The Artificial Intelligence Act, which took years to negotiate, is not even fully in place yet. Throughout 2025 a growing chorus of national governments and executives from tech companies and industry lobby groups have called for a delay of a part of the law, putting the issue at the center of a wider fight in Brussels over how the EU should balance regulation and innovation.

Wednesday’s proposal will see industry voices win out, with the announcement made under the same Commission president that heralded the original law as a “historic moment” to make people safer.

While the EU executive will present the proposal as a technical adjustment that will ultimately make the EU’s regulation more effective — on the basis that changes will help industry to comply — it follows an intense lobbying effort by the Trump administration in Washington and from corporate lobbies in Brussels against the bloc’s digital rules.

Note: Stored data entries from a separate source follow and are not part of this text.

(** * A shallow embedding of the FAT32 volume engine of [filesys.cpp]

    The development follows the source file function by function: the
    mapped image is a list of bytes, every [uint32_t] computation is
    written with its wrap-around, loops that the source bounds only by
    the contents of the image take a fuel argument, and a C++ exception
    is the [Throw]/[Raise] outcome.  Output sent to [std::cout] is not
    part of the modelled state. *)

From Stdlib Require Import ZArith List Lia Bool String Ascii.
From stdpp Require Import base list.

Local Open Scope Z_scope.

(** ** Machine integers *)

(** An unsigned [bits]-wide value keeps the low [bits] bits. *)
Definition wrap (bits x : Z) : Z := x mod 2 ^ bits.

Abbreviation u8 := (wrap 8).
Abbreviation u16 := (wrap 16).
Abbreviation u32 := (wrap 32).
Abbreviation u64 := (wrap 64).

(** [#define FATMASK 0x0FFFFFFF], [FATEND 0x0FFFFFF8], [DEALLOC 0xe5]. *)
Definition FATMASK : Z := 0x0FFFFFFF.
Definition FATEND : Z := 0x0FFFFFF8.
Definition DEALLOC : Z := 0xe5.

(** [~FATMASK] on 32 bits. *)
Definition NOT_FATMASK : Z := 0xF0000000.

(** ** Outcomes

    A function that only reads the image returns a [res]; a function
    that may change the file system returns an [outcome], which keeps
    the state reached when an exception leaves the function. *)

Inductive res (A : Type) : Type :=
| Val (a : A)
| Throw
| Loop.

Arguments Val {A} a.
Arguments Throw {A}.
Arguments Loop {A}.

Definition res_bind {A B} (r : res A) (k : A -> res B) : res B :=
  match r with
  | Val a => k a
  | Throw => Throw
  | Loop => Loop
  end.

Definition of_option {A} (o : option A) : res A :=
  match o with
  | Some a => Val a
  | None => Throw
  end.

Declare Scope res_scope.
Delimit Scope res_scope with res.
Notation "x <- e ;; k" := (res_bind e (fun x => k))
  (at level 60, e at next level, right associativity) : res_scope.

(** ** The mapped image: [mFilesys_] and [filesys_size_] *)

Module Image.

Abbreviation image := (list Z).

(** [filesys_size_] is the length of the mapping. *)
Definition filesys_size (img : image) : Z := Z.of_nat (length img).

(** [mFilesys_[i]] for an index inside the mapping. *)
Definition byte_at (img : image) (i : Z) : Z :=
  default 0 (img !! Z.to_nat i).
(** C2 fails as stated: the image with the width [wide] is found by the
    first image selector and its width does not parse, yet the selector
    tier returns nothing, while the same image without a width is
    accepted. *)
Lemma selector_tier_malformed_width_counterexample :
  Bs4.select_one "img.article-image"
                 (Bs4.document Notions.malformed_width_page)
  = Some Notions.wide_image
  /\ Bs4.get "width" Notions.wide_image = Some "wide"
  /\ PyInt.int "wide" = inl ValueError
  /\ selector_tier PyUrl.urljoin (Bs4.document Notions.malformed_width_page)
                   Notions.article_1 image_selectors
     = inr None
  /\ selector_tier PyUrl.urljoin (Bs4.document Notions.absent_width_page)
                   Notions.article_1 image_selectors
     = inr (Some "https://news.test/a/a.jpg").
Proof.
  repeat split; vm_compute; reflexivity.
Qed.

(** ** The thumbnail heuristic *)

Module ThumbnailFacts.

Import PyStr.

(** The guard on the empty URL changes nothing: the heuristic is the
    search for an indicator. *)
Lemma is_thumbnail_url_spec (url : string) :
  _is_thumbnail_url url
  = existsb (fun indicator => contains indicator (lower url))
            thumbnail_indicators.
Proof.
  unfold _is_thumbnail_url. destruct url; reflexivity.
Qed.

Lemma wordpress_markers_listed (marker : string) :
  In marker Notions.wordpress_markers -> In marker thumbnail_indicators.
Proof.
  simpl. intros [<-|[<-|[<-|[]]]]; tauto.
Qed.

End ThumbnailFacts.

“A part of the message that Europe is giving to the rest of the world is that it is open to pressure from tech companies and other nations,” said Natali Helberger, a professor of law and digital technology at the University of Amsterdam. “I would say this harms the credibility.”

Under the plans expected Wednesday, a series of AI practices that are classified as high risk — for example using artificial intelligence in recruitment, to assess people’s suitability to get loans or to score exams — won’t face obligations for at least a year longer than planned.

A big part of the justification for the decision has been concerns that the regulations will prevent Europe from being competitive at a time when it needs to level up. Tech lobbies have slammed the foreseen timeline as “unworkable.”